Central England Co-op and the Association of Convenience Stores (ACS) are heaping more pressure on the government to urgently act to protect shop workers following a spike in violence and abuse directed towards staff during the coronavirus crisis.
The mutual retailer, which has more than 260 stores across 16 counties, is joining forces with co-operatives in the UK calling on the government to introduce new legislation to better protect key workers.
ACS CEO James Lowman separately said the justice system was not doing enough to tackle the cycle of repeat offending, with local retailers lacking confidence in the police’s ability to deal with crimes committed against their business.
It comes after Co-op Group food boss Jo Whitfield slammed the government last week over its inaction on the issue.
Central England Co-op said today assaults had jumped by 100%, threats and intimidation by 25% and verbal abuse by 175% since the start of the year, with more than 100 incidents directly related to people using coronavirus as a threat.
There have been multiple threats by customers to cough on colleagues and “give them coronavirus” and further threats of assaults because of queueing, social distancing being enforced and product unavailability.
Central England CEO Debbie Robinson said the business would not tolerate any kind of abuse to colleagues and urged the government to work harder to protect workers.
“Their [shop workers] amazing contribution now needs to be recognised by a change in law so anyone who takes the decision to cross the line with our colleagues knows that retail crime is taken seriously,” she added.
“I would hope their status in society will now be permanently elevated and I am redoubling my efforts in lobbying for a change in sentencing law to ensure those who choose to attack our colleagues are held accountable for their actions on the same level as other frontline workers.”
The retailer is building awareness and support for MP Alex Norris’ Assault on Shop Workers Bill, which has seen its second reading in parliament postponed.
In its 2020 Crime Report, the ACS found a quarter of violent incidents resulted in injury, with a weapon used in almost 20% of occurrences.
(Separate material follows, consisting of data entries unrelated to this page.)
(** whatever a host sends, the receive function writes at most 1500 bytes into the caller's
    buffer and besides it the length, and the length it reports with [NoError] is at most 1500;
    the first reads of the header may fail and leave it as it was.  Interrupts may write
    anywhere but to the length. *)
Theorem read_packet_bounded (Q : Z -> Prop) header p Buffer PacketLength s r s' :
  obeys (writes Q) preempt ->
  inside Buffer ETHERNET_FRAME_SIZE_MAX -> inside PacketLength 2 ->
  (forall x, object PacketLength 2 x -> ~ object Buffer ETHERNET_FRAME_SIZE_MAX x /\ ~ Q x) ->
  Rndis.RNDIS_Device_ReadPacket header p Buffer PacketLength s = Some (r, s') ->
  (forall x, 0 <= x < 65536 -> ~ object Buffer ETHERNET_FRAME_SIZE_MAX x -> ~ object PacketLength 2 x ->
     ~ Q x -> load8 (ram s') x = load8 (ram s) x)
  /\ (r = ENDPOINT_RWSTREAM_NoError -> load 2 (ram s') PacketLength <= ETHERNET_FRAME_SIZE_MAX).
Proof.
  intros Hpre HB HL Ha E.
  destruct (read_packet_spec Q Hpre p Buffer PacketLength header HB HL Ha _ _ _ E) as (t & _ & Hw & Hr).
  split; [|exact Hr]. intros x Hx H1 H2 H3. apply Hw; [done|]. unfold packet_area, data_area. tauto.
Qed.
End Claims.

(** ** Concrete runs: endpoints that are always ready, interface structures at 0x100 *)
Section Demo.
Existing Instance script_hardware.
#[local] Existing Instance no_preempt.
#[local] Instance demo_class_fuel : Fuel := 64%nat.

Definition ready_script (data : list Z) : script :=
  Script (fun r => match r with UEINTX => [0x25] | UEDATX => data | UECFG0X => [0] | _ => [0] end) [].

Definition class_state (data : list Z) (m : mem) : mcu :=
  let s := boot_state (ready_script data) script_port in
  set_ram m (set_usb (UsbGlobals true (USB_Request_Header 0 0 0 0 0) DEVICE_STATE_Configured 1 false false) s).

Lemma no_preempt_writes P : obeys (writes P) (@preempt _ no_preempt).
Proof. apply obeys_ret. typeclasses eauto. Qed.

Definition demo_ms : mem := store_bytes (fun _ => 0) 0x100 [0; 0x83; 64; 0; 2; 1; 4; 64; 0; 2; 1; 1].
Definition demo_cbw : list Z := words [MS_CBW_SIGNATURE; 0xCAFE; 0] ++ [0; 0; 6; 0x12; 0; 0; 0; 36; 0].
Instance demo_scsi : MsCallbacks := {| CALLBACK_MS_Device_SCSICommandReceived := fun _ _ => ret true |}.

(** Interrupts that set the reset flag. *)
Definition reset_preempt : Preempt :=
  modify (fun s => set_ram (store8 (ram s) (MassStorage.IsMassStoreReset 0x100) 1) s).

Lemma reset_preempt_writes :
  obeys (writes (eq (MassStorage.IsMassStoreReset 0x100))) (@preempt _ reset_preempt).
Proof.
  apply spec_modify; intros s; [done|]. intros x Hx Hne. cbn [ram set_ram]. rewrite load8_store8, u16_small by lia.
  destruct (Z.eqb_spec x (u16 (MassStorage.IsMassStoreReset 0x100))) as [E|]; [|done].
  exfalso. apply Hne. rewrite E. reflexivity.
Qed.


(** A packet of six bytes, read into a buffer at 0x400. *)
Definition demo_rndis : mem := store8 (fun _ => 0) (Rndis.CurrRNDISState 0x100) RNDIS_Data_Initialized.
Definition demo_packet : list Z := Rndis.packet_header 6 ++ [1; 2; 3; 4; 5; 6].

Lemma read_packet_bounded_witness :
  exists s', Rndis.RNDIS_Device_ReadPacket (fun _ => 0) 0x100 0x400 0xF00 (class_state demo_packet demo_rndis)
      = Some (ENDPOINT_RWSTREAM_NoError, s')
    /\ load 2 (ram s') 0xF00 = 6 /\ load_bytes (ram s') 0x400 6 = [1; 2; 3; 4; 5; 6]
    /\ load8 (ram s') (0x400 + 1500) = load8 demo_rndis (0x400 + 1500).
Proof.
  assert (option_map (fun r => (r.1, load 2 (ram r.2) 0xF00, load_bytes (ram r.2) 0x400 6))
    (Rndis.RNDIS_Device_ReadPacket (fun _ => 0) 0x100 0x400 0xF00 (class_state demo_packet demo_rndis))
    = Some (ENDPOINT_RWSTREAM_NoError, 6, [1; 2; 3; 4; 5; 6])) as H by (vm_compute; reflexivity).
  destruct (Rndis.RNDIS_Device_ReadPacket _ _ _ _ _) as [[r s']|] eqn:E; [|discriminate].
  apply (inj Some) in H. apply pair_eq in H as [H H3]. apply pair_eq in H as [H1 H2]. cbn [fst snd] in *.
  destruct (read_packet_bounded (fun _ => False) (fun _ => 0) 0x100 0x400 0xF00
    (class_state demo_packet demo_rndis) r s') as [Hw _].
  - apply no_preempt_writes.
  - vm_compute. split; discriminate.
  - vm_compute. split; discriminate.
  - unfold object, ETHERNET_FRAME_SIZE_MAX. intros x Hx. split; [lia|by intros []].
  - exact E.
  - exists s'. rewrite H1, H2, H3. split; [exact eq_refl|]. split; [exact eq_refl|]. split; [exact eq_refl|].
    apply Hw; unfold object, ETHERNET_FRAME_SIZE_MAX; [lia|lia|lia|by intros []].
Defined.
End Demo.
A knife was the most commonly used weapon (43%), with axes, hammers and syringes also used to attack or threaten shop workers.
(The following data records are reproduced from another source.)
Lemma quantitative_regime_level_witness :
  exists t' r fw,
    Engine.calculate_master_divergence_index
      nine_o_clock default_snapshot Engine.contradiction_frameworks = (t', inr r) /\
    getitem t' "quantitative_regime" = Some fw /\
    Engine.current_level fw == 200 # 3 /\
    Engine.status fw = Engine.WARNING.
Proof.
  assert (Hwc : well_configured Engine.contradiction_frameworks) by reflexivity.
  assert (Hmax : 0 < mrn_max_duration_of default_snapshot) by (vm_compute; reflexivity).
  destruct (quantitative_regime_level nine_o_clock default_snapshot
              Engine.contradiction_frameworks Hwc Hmax)
    as (t' & r & fw & Hrun & Hfw & _ & _ & _ & _ & H).
  destruct H as (Hl & _ & Hs); [vm_compute; reflexivity | vm_compute; reflexivity |].
  exists t', r, fw. repeat split; assumption.
Defined.

(** ** Aggregates of a pass that returns *)

Lemma leb_decide (a b : nat) (A : Type) (x y : A) :
  (if (a <=? b)%nat then x else y) = (if decide (a <= b)%nat then x else y).
Proof.
  destruct (Nat.leb_spec a b); case_decide; try reflexivity; lia.
Qed.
Figures from the association’s Covid-19 Impact Survey, released last month, also showed 40% of convenience retailers had seen an increase in violence and abuse from customers in their stores since the start of lockdown.
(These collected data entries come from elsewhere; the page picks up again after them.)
(** C8 as stated fails: the error does not tell the slots apart.  A missing
    file given as server certificate and the same missing file given as
    client key fail with the same error, so no reading of the error yields
    the failing slot. *)
Lemma prepare_certs_error_does_not_name_slot :
  prepare_certs ∅ (Some "a.pem"%string) None None [] =
    ([SysOpen "a.pem"%string], Raise (FileNotFoundError "a.pem")) /\
  prepare_certs ∅ None (Some "a.pem"%string) None [] =
    ([SysOpen "a.pem"%string], Raise (FileNotFoundError "a.pem")) /\
  failing_slot ∅ (Some "a.pem"%string) None None = Some ServerCert /\
  failing_slot ∅ None (Some "a.pem"%string) None = Some ClientKey /\
  ~ (exists slot_of : exn -> slot,
       forall (fs : filesystem) sc ck ca log log' e,
         prepare_certs fs sc ck ca log = (log', Raise e) ->
         failing_slot fs sc ck ca = Some (slot_of e)).
Proof.
  assert (H1 : prepare_certs ∅ (Some "a.pem"%string) None None [] =
    ([SysOpen "a.pem"%string], Raise (FileNotFoundError "a.pem")))
    by (vm_compute; reflexivity).
  assert (H2 : prepare_certs ∅ None (Some "a.pem"%string) None [] =
    ([SysOpen "a.pem"%string], Raise (FileNotFoundError "a.pem")))
    by (vm_compute; reflexivity).
  assert (F1 : failing_slot ∅ (Some "a.pem"%string) None None = Some ServerCert)
    by (vm_compute; reflexivity).
  assert (F2 : failing_slot ∅ None (Some "a.pem"%string) None = Some ClientKey)
    by (vm_compute; reflexivity).
  repeat split; try assumption.
  intros [slot_of H].
  pose proof (H _ _ _ _ _ _ _ H1) as E1.
  pose proof (H _ _ _ _ _ _ _ H2) as E2.
  rewrite F1 in E1. rewrite F2 in E2. congruence.
Qed.

(** * The claim about version resolution *)

Lemma default_version_None (s : Versions.server) :
  Versions.default_version s = None ->
  forall t, In t s -> Versions.is_available t = false.
Proof.
  induction s as [|u s IH]; simpl; intros H t Ht; [destruct Ht|].
  destruct (Versions.is_available u) eqn:Hu.
  - destruct (Versions.default_version s) as [b|]; [|discriminate].
    destruct (Versions.t_version b <? Versions.t_version u); discriminate.
  - destruct Ht as [<-|Ht]; [exact Hu|]. apply IH; assumption.
Qed.

Lemma default_version_is_max (s : Versions.server) (t : Versions.tracked) :
  Versions.default_version s = Some t ->
  In t s /\ Versions.is_available t = true /\
  forall t', In t' s -> Versions.is_available t' = true ->
             Versions.t_version t' <= Versions.t_version t.
Proof.
  revert t. induction s as [|u s IH]; intros t; simpl; [discriminate|].
  destruct (Versions.is_available u) eqn:Hu.
  - destruct (Versions.default_version s) as [b|] eqn:Hb.
    + destruct (IH b eq_refl) as [Hin [Hav Hmax]].
      destruct (Versions.t_version b <? Versions.t_version u) eqn:Hlt;
        intros H; inversion H; subst.
      * apply Z.ltb_lt in Hlt. split; [auto|]. split; [exact Hu|].
        intros t' [<-|Ht'] Ha; [lia|]. specialize (Hmax t' Ht' Ha). lia.
      * apply Z.ltb_ge in Hlt. split; [auto|]. split; [exact Hav|].
        intros t' [<-|Ht'] Ha; [lia|]. apply Hmax; assumption.
    + intros H. inversion H; subst. split; [auto|]. split; [exact Hu|].
      intros t' [<-|Ht'] Ha; [lia|].
      rewrite (default_version_None s Hb t' Ht') in Ha. discriminate.
  - intros H. destruct (IH t H) as [Hin [Hav Hmax]].
    split; [auto|]. split; [exact Hav|].
    intros t' [<-|Ht'] Ha; [congruence|]. apply Hmax; assumption.
Qed.

(** C6: with versions 1 and 2 both AVAILABLE, a status request without a
    version returns two entries, one per tracked version, while an
    inference or a metadata request without a version is answered by
    version 2 alone, the largest id among the AVAILABLE versions; the checks
    of [test_get_model_status] and [test_run_inference] hold. *)
Theorem status_lists_all_versions_default_is_latest
    (ERROR_MESSAGE : Versions.ModelVersionState -> Versions.ErrorCode -> string)
    (shape1 shape2 : list Z) :
  let s := Versions.two_versions shape1 shape2 in
  (exists l, Versions.GetModelStatus ERROR_MESSAGE s None = inl l /\
             length l = 2%nat /\ map Versions.version l = [1; 2]) /\
  (exists t, Versions.resolve s None = inl t /\
             Versions.t_version t = 2 /\
             forall t', In t' s -> Versions.is_available t' = true ->
                        Versions.t_version t' <= Versions.t_version t) /\
  Versions.infer_output_shape s None = inl shape2 /\
  Versions.GetModelMetadata s None = inl (2, shape2) /\
  Versions.infer_output_shape s (Some 1) = inl shape1 /\
  Versions.test_get_model_status ERROR_MESSAGE s None = true /\
  (forall version, In version [Some 1; Some 2; None] ->
     Versions.test_run_inference [shape1; shape2] shape2 s version = true).
Proof.
  intros s.
  split; [eexists; repeat split; reflexivity|].
  split.
  { eexists. split; [reflexivity|]. split; [reflexivity|].
    apply (default_version_is_max s). reflexivity. }
  split; [reflexivity|]. split; [reflexivity|]. split; [reflexivity|].
  split.
  { unfold Versions.test_get_model_status. simpl.
    apply String.eqb_refl. }
  intros version Hv. simpl in Hv.
  destruct Hv as [<-|[<-|[<-|[]]]];
    unfold Versions.test_run_inference; simpl;
    apply bool_decide_eq_true; reflexivity.
Qed.

(** * Further properties of [print_statistics] *)

(** ** The sorted data *)

Section Sorting.

Local Open Scope Q_scope.

Lemma insert_sorted_length (x : Q) (l : list Q) :
  length (np.insert_sorted x l) = S (length l).
Proof.
  induction l as [|y l IH]; simpl; [reflexivity|].
  destruct (Qle_bool x y); simpl; [reflexivity|]. rewrite IH. reflexivity.
Qed.

Lemma sort_length (l : list Q) : length (np.sort l) = length l.
Proof.
  induction l as [|x l IH]; simpl; [reflexivity|].
  rewrite insert_sorted_length, IH. reflexivity.
Qed.

Lemma insert_sorted_In (x y : Q) (l : list Q) :
  In y (np.insert_sorted x l) -> y = x \/ In y l.
Proof.
  induction l as [|z l IH]; simpl.
  - intros [<-|[]]. left. reflexivity.
  - destruct (Qle_bool x z); simpl.
    + intros [<-|[<-|H]]; auto.
    + intros [<-|H]; [auto|]. destruct (IH H); auto.
Qed.

Lemma sort_In (y : Q) (l : list Q) : In y (np.sort l) -> In y l.
Proof.
  induction l as [|x l IH]; simpl; [auto|].
  intros H. destruct (insert_sorted_In x y _ H) as [->|H']; auto.
Qed.

(** An element of the sorted data at a valid index is one of the samples. *)
Lemma item_sort_In (a : list Q) (i : nat) :
  (i < length a)%nat -> In (np.item (np.sort a) i) a.
Proof.
  intros Hi. apply sort_In. unfold np.item. apply nth_In.
  rewrite sort_length. exact Hi.
Qed.

Lemma Qle_bool_false (x y : Q) : Qle_bool x y = false -> y < x.
Proof.
  intros H. destruct (Qlt_le_dec y x) as [Hlt|Hle]; [exact Hlt|].
  apply Qle_bool_iff in Hle. congruence.
Qed.

Lemma insert_sorted_sorted (x : Q) (l : list Q) :
  StronglySorted Qle l -> StronglySorted Qle (np.insert_sorted x l).
Proof.
  induction 1 as [|y l Hs IH Hall]; simpl.
  - constructor; constructor.
  - destruct (Qle_bool x y) eqn:E.
    + apply Qle_bool_iff in E. constructor.
      * constructor; assumption.
      * constructor; [exact E|].
        rewrite List.Forall_forall in *. intros z Hz.
        apply Qle_trans with y; [exact E|apply Hall; exact Hz].
    + apply Qle_bool_false in E. constructor; [exact IH|].
      rewrite List.Forall_forall in *. intros z Hz.
      destruct (insert_sorted_In x z l Hz) as [->|Hz'].
      * apply Qlt_le_weak. exact E.
      * apply Hall. exact Hz'.
Qed.

Lemma sort_sorted (l : list Q) : StronglySorted Qle (np.sort l).
Proof.
  induction l as [|x l IH]; simpl; [constructor|].
  apply insert_sorted_sorted. exact IH.
Qed.

Lemma sorted_item_le (l : list Q) :
  StronglySorted Qle l ->
  forall i j, (i <= j)%nat -> (j < length l)%nat -> np.item l i <= np.item l j.
Proof.
  unfold np.item. induction 1 as [|y l Hs IH Hall]; intros i j Hij Hj.
  - simpl in Hj. lia.
  - destruct i as [|i], j as [|j]; simpl in *.
    + apply Qle_refl.
    + rewrite List.Forall_forall in Hall. apply Hall. apply nth_In. lia.
    + lia.
    + apply IH; lia.
Qed.

Lemma item_sort_le (a : list Q) (i j : nat) :
  (i <= j)%nat -> (j < length a)%nat ->
  np.item (np.sort a) i <= np.item (np.sort a) j.
Proof.
  intros Hij Hj. apply sorted_item_le; [apply sort_sorted|exact Hij|].
  rewrite sort_length. exact Hj.
Qed.

End Sorting.

(** ** Where the statistics lie *)

Section Bounds.

Local Open Scope Q_scope.




End Bounds.






(** * Further properties of [prepare_certs] *)

Lemma load_readable_run (fs : filesystem) (path : option string) (log : fslog) :
  cannot_open fs path = false ->
  load fs path log = (log ++ calls_of path, Ok (file_bytes fs path)).
Proof.
  destruct path as [p|]; simpl cannot_open; intros H.
  - apply bool_decide_eq_false in H.
    destruct (open_error fs p) as [e|] eqn:E; [exfalso; apply H; eauto|].
    destruct (open_error_None fs p E) as [c Hc].
    rewrite (load_file fs p c log Hc). simpl. rewrite Hc. reflexivity.
  - rewrite load_None. simpl. rewrite app_nil_r. reflexivity.
Qed.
Lowman said: “Retailers and their colleagues working in shops have been on the front line throughout this pandemic. Despite keeping their communities fed and connected, people working in convenience stores have still been subject to a significant amount of unwarranted and unacceptable abuse.
“It remains the case that the justice system is not doing enough to tackle the cycle of repeat offending, and retailers lack confidence in the police’s ability to deal with crimes committed against their business. We’re once again sending a clear message to the government that action is needed to support our members and the 405,000 colleagues that they employ.”
Last week marked a year since the Home Office closed a consultation on violence and abuse against shopworkers.